===== DATA EXTRACTS

(* ===== verification/ValidityProps.v ===== *)
(** Nobody's work is refused on a guess: a parent is refused on what the node said of it and after
    its grace, a gateway is faulted on proof or on two failing jobs in a row. *)

From S2P Require Import Prelude Bytes Text Handshake Pow State Validity.
Open Scope Z_scope.

(** * What happened last *)

(** In the history, oldest first, something satisfying [P] happened and nothing satisfying [Q]
    has since. *)
Definition standing {A} (P Q : A -> Prop) (es : list A) : Prop :=
  exists old e later, es = old ++ e :: later /\ P e /\ Forall (fun x => ~ Q x) later.

Lemma standing_last {A} (P Q : A -> Prop) es e : P e -> standing P Q (es ++ [e]).
Proof. intros HP. by exists es, e, []. Qed.

Lemma standing_snoc {A} (P Q : A -> Prop) es e : standing P Q es -> ~ Q e -> standing P Q (es ++ [e]).
Proof.
  intros (old & x & later & -> & HP & HQ) Hn. exists old, x, (later ++ [e]). rewrite <- app_assoc.
  split; [done|]. split; [done|]. apply Forall_app. by split; [|constructor].
Qed.

(** * Parents *)

Inductive ParentEvent := Looked (prev : Hash) (at_ : Z) | Answered (prev : Hash) (s : ParentState) (at_ : Z).

Definition about (e : ParentEvent) : Hash := match e with Looked p _ | Answered p _ _ => p end.
Definition when (e : ParentEvent) : Z := match e with Looked _ t | Answered _ _ t => t end.
Definition said (prev : Hash) (s : ParentState) (e : ParentEvent) : Prop :=
  match e with Answered p s' _ => p = prev /\ s' = s | _ => False end.

Definition parent_step (b : ParentBook) (e : ParentEvent) : ParentBook * ParentVerdict :=
  match e with
  | Looked p t => let '(b, v, _) := parent_lookup b p t in (b, v)
  | Answered p s t => parent_record b p s t
  end.
Definition parent_run (es : list ParentEvent) : ParentBook := foldl (fun b e => (parent_step b e).1) ∅ es.

(** What an entry stands for in the history. *)
Record entry_of (es : list ParentEvent) (prev : Hash) (e : ParentEntry) : Prop := {
  eo_first : exists x, x ∈ es /\ about x = prev /\ when x = pe_first_seen e;
  eo_invalid : pe_state e = PInvalid -> exists x, x ∈ es /\ said prev PInvalid x;
  eo_unseen : pe_state e = PUnseen -> standing (said prev PUnseen) (said prev PKnown) es
}.

Definition book_of (es : list ParentEvent) (b : gmap Hash ParentEntry) : Prop :=
  forall prev e, b !! prev = Some e -> entry_of es prev e.

Lemma said_known_not prev s x : said prev s x -> s <> PKnown -> ~ said prev PKnown x.
Proof. destruct x as [|p s' t]; [done|]. cbn. intros [_ ->] Hs [_ ?]. by apply Hs. Qed.

Lemma entry_later es prev e x : entry_of es prev e -> ~ said prev PKnown x -> entry_of (es ++ [x]) prev e.
Proof.
  intros [(y & Hy & E1 & E2) E3 E4] Hx. constructor.
  - exists y. rewrite elem_of_app. auto.
  - intros Hi. destruct (E3 Hi) as (z & Hz & Hs). exists z. rewrite elem_of_app. auto.
  - intros Hu. apply standing_snoc; auto.
Qed.

Lemma entry_other es prev e x : entry_of es prev e -> about x <> prev -> entry_of (es ++ [x]) prev e.
Proof. intros He Hx. apply entry_later; [done|]. destruct x; cbn in *; naive_solver. Qed.

Lemma room_subset b prev t : make_room_for b prev t ⊆ b.
Proof.
  unfold make_room_for. destr_if; [|done]. cbv zeta. destr_if; [apply map_empty_subseteq | apply map_filter_subseteq].
Qed.

(** The book after an event, and the entry its verdict is read off. *)
Lemma parent_step_ok es b x : book_of es b -> exists e,
  (parent_step b x).1 !! about x = Some e /\ (parent_step b x).2 = verdict e (when x) /\
  book_of (es ++ [x]) (parent_step b x).1.
Proof.
  intros B.
  assert (Hput : forall (b' : gmap Hash ParentEntry) e, (forall p e, p <> about x -> b' !! p = Some e -> b !! p = Some e) ->
    entry_of (es ++ [x]) (about x) e -> book_of (es ++ [x]) (<[about x := e]> b')).
  { intros b' e Hb He p e' Hp. destruct (decide (about x = p)) as [<-|Hne].
    - rewrite lookup_insert_eq in Hp. by injection Hp as <-.
    - rewrite lookup_insert_ne in Hp by done. apply entry_other; [|done]. apply B. by apply Hb. }
  destruct x as [p t | p s t]; cbn [parent_step about when].
  - unfold parent_lookup. cbv zeta. eexists. cbn [fst snd]. rewrite lookup_insert_eq. split; [done|]. split; [done|].
    apply Hput; [intros q e _ Hq; by eapply lookup_weaken, room_subset|].
    assert (He : entry_of (es ++ [Looked p t]) p (default {| pe_state := PUnknown; pe_first_seen := t; pe_asked := None |}
      (make_room_for b p t !! p))).
    { destruct (make_room_for b p t !! p) as [e|] eqn:E; cbn.
      - apply entry_later; [|by intros []]. apply B. by eapply lookup_weaken, room_subset.
      - constructor; try done. exists (Looked p t). split; [|done]. apply elem_of_app. right. by left. }
    destruct He as [H1 H2 H3]. destr_if; by constructor.
  - unfold parent_record. cbv zeta. eexists. cbn [fst snd]. rewrite lookup_insert_eq. split; [done|]. split; [done|].
    apply Hput; [done|]. cbn [about].
    assert (Hin : Answered p s t ∈ es ++ [Answered p s t]) by (apply elem_of_app; right; by left).
    assert (Hnew : forall f a, (exists y, y ∈ es ++ [Answered p s t] /\ about y = p /\ when y = f) ->
      entry_of (es ++ [Answered p s t]) p {| pe_state := s; pe_first_seen := f; pe_asked := a |}).
    { intros f a Hf. constructor; [done | |]; cbn; intros ->.
      - by exists (Answered p PInvalid t).
      - by apply standing_last. }
    destruct (b !! p) as [e|] eqn:E; cbn [default from_option id].
    + destruct (B p e E) as [(y & Hy & Hy1 & Hy2) E2 E3].
      destruct (bool_decide_reflect (pe_state e = PInvalid)) as [Hi|Hi]; cbn [negb andb].
      { constructor; [exists y; rewrite elem_of_app; auto | | by rewrite Hi].
        intros _. destruct (E2 Hi) as (z & Hz & Hs). exists z. rewrite elem_of_app. auto. }
      destruct (bool_decide_reflect (s = PUnknown)) as [->|Hs]; cbn [negb].
      * apply entry_later; [by apply B | by intros []].
      * apply Hnew. exists y. rewrite elem_of_app. auto.
    + destr_if; apply Hnew; by exists (Answered p s t).
Qed.

Lemma parent_run_ok es : book_of es (parent_run es).
Proof.
  unfold parent_run. induction es as [|x es IH] using rev_ind; [intros p e He; cbn in He; by apply lookup_empty_Some in He|].
  rewrite foldl_app. cbn. by destruct (parent_step_ok es _ x IH) as (e & _ & _ & H).
Qed.

(** A share is refused for its parent only on the node's word: as invalid only when the node
    called that very block invalid; as unseen only when the node's last word on it was that it has
    no such block, at least half a minute after the first share on it. So a parent the node never
    answered for is always taken, whatever sessions ask and in whatever order answers come. *)
Theorem parent_refused_with_cause (es : list ParentEvent) (x : ParentEvent) :
  match (parent_step (parent_run es) x).2 with
  | VTake => True
  | VInvalid => exists y, y ∈ es ++ [x] /\ said (about x) PInvalid y
  | VUnseen => standing (said (about x) PUnseen) (said (about x) PKnown) (es ++ [x]) /\
      exists y, y ∈ es ++ [x] /\ about y = about x /\ PARENT_GRACE <= when x - when y
  end.
Proof.
  destruct (parent_step_ok es _ x (parent_run_ok es)) as (e & E & -> & B). destruct (B _ _ E) as [E1 E2 E3].
  unfold verdict. destruct (pe_state e); [done | done | | by apply E2].
  destr_if; [|done]. split; [by apply E3|]. destruct E1 as (y & Hy & Hy1 & Hy2). exists y. split; [done|].
  split; [done|]. bools. unfold elapsed in *. assert (0 < PARENT_GRACE) by done. sat_lia.
Qed.

(** * Templates *)

Inductive FaultEvent :=
| Failed (key : string) (reason : list Z) (job height : Z) (by_ : string) (now : Z)
| Passed (key : string)
| Read (key : string) (now : Z)
| Listed (now : Z).

Definition fault_step (f : Faults) (e : FaultEvent) : Faults :=
  match e with
  | Failed k r j h by_ t => (note_fail f k r j h by_ t).1
  | Passed k => (fault_clear f k).1
  | Read k t => (fault_get f k t).1
  | Listed t => faults_live f t
  end.
Definition fault_run (ttl : Z) (es : list FaultEvent) : Faults := foldl fault_step (faults_with_ttl ttl) es.

Definition failed_on (key : string) (P : Z -> Prop) (e : FaultEvent) : Prop :=
  match e with Failed k _ j _ _ _ => k = key /\ P j | _ => False end.
Definition passed (key : string) (e : FaultEvent) : Prop := match e with Passed k => k = key | _ => False end.

Definition fails_of (es : list FaultEvent) (f : Faults) : Prop :=
  forall key j, fails f !! key = Some j -> standing (failed_on key (eq j)) (passed key) es.

Lemma fails_snoc es f x : fails_of es f -> (forall key, ~ passed key x) -> fails_of (es ++ [x]) f.
Proof. intros H Hx key j Hj. apply standing_snoc; auto. Qed.

Lemma fails_delete es f x key : fails_of es f -> (forall k, k <> key -> ~ passed k x) ->
  forall f', fails f' = delete key (fails f) -> fails_of (es ++ [x]) f'.
Proof.
  intros H Hx f' E k j Hj. rewrite E in Hj. apply lookup_delete_Some in Hj as [Hne Hj].
  apply standing_snoc; [by apply H | by apply Hx].
Qed.

Lemma fault_get_fails f key t : fails (fault_get f key t).1 = fails f.
Proof. unfold fault_get. destruct (by_key f !! key); [by destr_if | done]. Qed.

Lemma fault_run_ok ttl es : fails_of es (fault_run ttl es).
Proof.
  unfold fault_run. induction es as [|x es IH] using rev_ind; [intros k j Hj; cbn in Hj; by apply lookup_empty_Some in Hj|].
  rewrite foldl_app. cbn [foldl]. set (f := foldl _ _ es) in *. destruct x as [k r j h b t | k | k t | t]; cbn [fault_step].
  - unfold note_fail. pose proof (fault_get_fails f k t) as Hf. destruct (fault_get f k t) as [f' live].
    cbn [fst] in Hf. assert (IH' : fails_of es f') by (intros ? ?; rewrite Hf; apply IH).
    destr_if; [apply (fails_delete es f' _ k); [exact IH' | by intros ? ? [] | done]|].
    destruct (fails f' !! k) as [prev|] eqn:Ep; [destr_if; [apply (fails_delete es f' _ k); [exact IH' | by intros ? ? [] | done] | apply fails_snoc; [exact IH' | by intros ? []]]|].
    intros k' j' Hj. cbn [fst fails] in Hj. apply lookup_insert_Some in Hj as [[<- <-]|[Hne Hj]].
    + by apply standing_last.
    + apply standing_snoc; [by apply IH' | by intros []].
  - apply (fails_delete es f _ k); [done | | done]. intros k' Hk Hp. by cbn in Hp.
  - intros k' j Hj. rewrite fault_get_fails in Hj. apply standing_snoc; [by apply IH | by intros []].
  - apply fails_snoc; [exact IH | by intros ? []].
Qed.

(** A gateway is newly faulted only on proof: on the one reason no assembly slip of Prime can
    give, or on a second failing check of another job, with no check of its passing in between. *)
Theorem fault_needs_proof (ttl : Z) (es : list FaultEvent) (key : string) (reason : list Z) (job height : Z)
    (by_ : string) (now : Z) (f : Faults) :
  note_fail (fault_run ttl es) key reason job height by_ now = (f, true) ->
  is_Some (by_key f !! key) /\
  (faults_at_once reason = true \/ standing (failed_on key (fun j => j <> job)) (passed key) es).
Proof.
  intros E. unfold note_fail in E. pose proof (fault_run_ok ttl es) as Hr.
  pose proof (fault_get_fails (fault_run ttl es) key now) as Hf.
  destruct (fault_get (fault_run ttl es) key now) as [f0 live] eqn:Eg. cbn [fst] in Hf.
  assert (Hset : fault_set f0 key reason height by_ now = (f, true) -> is_Some (by_key f !! key) /\ by_key f0 !! key = None).
  { intros Es. unfold fault_set in Es. apply pair_equal_spec in Es as [<- Hn]. apply bool_decide_eq_true in Hn.
    cbn. rewrite lookup_insert_eq. by split. }
  destruct (bool_decide_reflect (is_Some live)) as [Hl|Hl]; cbn [orb] in E.
  - destruct (Hset E) as [_ Hn]. exfalso. unfold fault_get in Eg.
    destruct (by_key (fault_run ttl es) !! key) as [e|] eqn:Ek.
    + destr_if_in Eg; apply pair_equal_spec in Eg as [<- <-]; [by destruct Hl | congruence].
    + apply pair_equal_spec in Eg as [_ <-]. by destruct Hl.
  - destruct (faults_at_once reason) eqn:Ea; [destruct (Hset E) as [Hi _]; auto|].
    destruct (fails f0 !! key) as [prev|] eqn:Ep; [|done]. destruct (prev =? job) eqn:Ej; cbn [negb] in E; [done|].
    destruct (Hset E) as [Hi _]. split; [done|]. right. rewrite Hf in Ep.
    destruct (Hr key prev Ep) as (old & e & later & -> & He & Hl'). exists old, e, later. split; [done|]. split; [|done].
    destruct e; try done. destruct He as [-> <-]. split; [done|]. by apply Z.eqb_neq.
Qed.

Lemma fault_needs_proof_witness :
  exists f, note_fail (fault_run 0 [Failed "gw" (str_bytes "bad-txns-inputs-missingorspent") 1 9 "proposal" 5])
    "gw" (str_bytes "bad-txns-inputs-missingorspent") 2 9 "proposal" 6 = (f, true) /\ is_Some (by_key f !! "gw"%string).
Proof.
  destruct (note_fail (fault_run 0 [Failed "gw" (str_bytes "bad-txns-inputs-missingorspent") 1 9 "proposal" 5])
    "gw" (str_bytes "bad-txns-inputs-missingorspent") 2 9 "proposal" 6) as [f b] eqn:E.
  assert (b = true) as -> by (change b with (f, b).2; rewrite <- E; vm_compute; reflexivity).
  exists f. split; [reflexivity|]. exact (proj1 (fault_needs_proof _ _ _ _ _ _ _ _ _ E)).
Defined.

==========

## BRIEF
Using the records above, select and copy every line that has the word "FaultEvent".

## EXERCISE RESULT
Inductive FaultEvent :=
Definition fault_step (f : Faults) (e : FaultEvent) : Faults :=
Definition fault_run (ttl : Z) (es : list FaultEvent) : Faults := foldl fault_step (faults_with_ttl ttl) es.
Definition failed_on (key : string) (P : Z -> Prop) (e : FaultEvent) : Prop :=
Definition passed (key : string) (e : FaultEvent) : Prop := match e with Passed k => k = key | _ => False end.
Definition fails_of (es : list FaultEvent) (f : Faults) : Prop :=
Theorem fault_needs_proof (ttl : Z) (es : list FaultEvent) (key : string) (reason : list Z) (job height : Z)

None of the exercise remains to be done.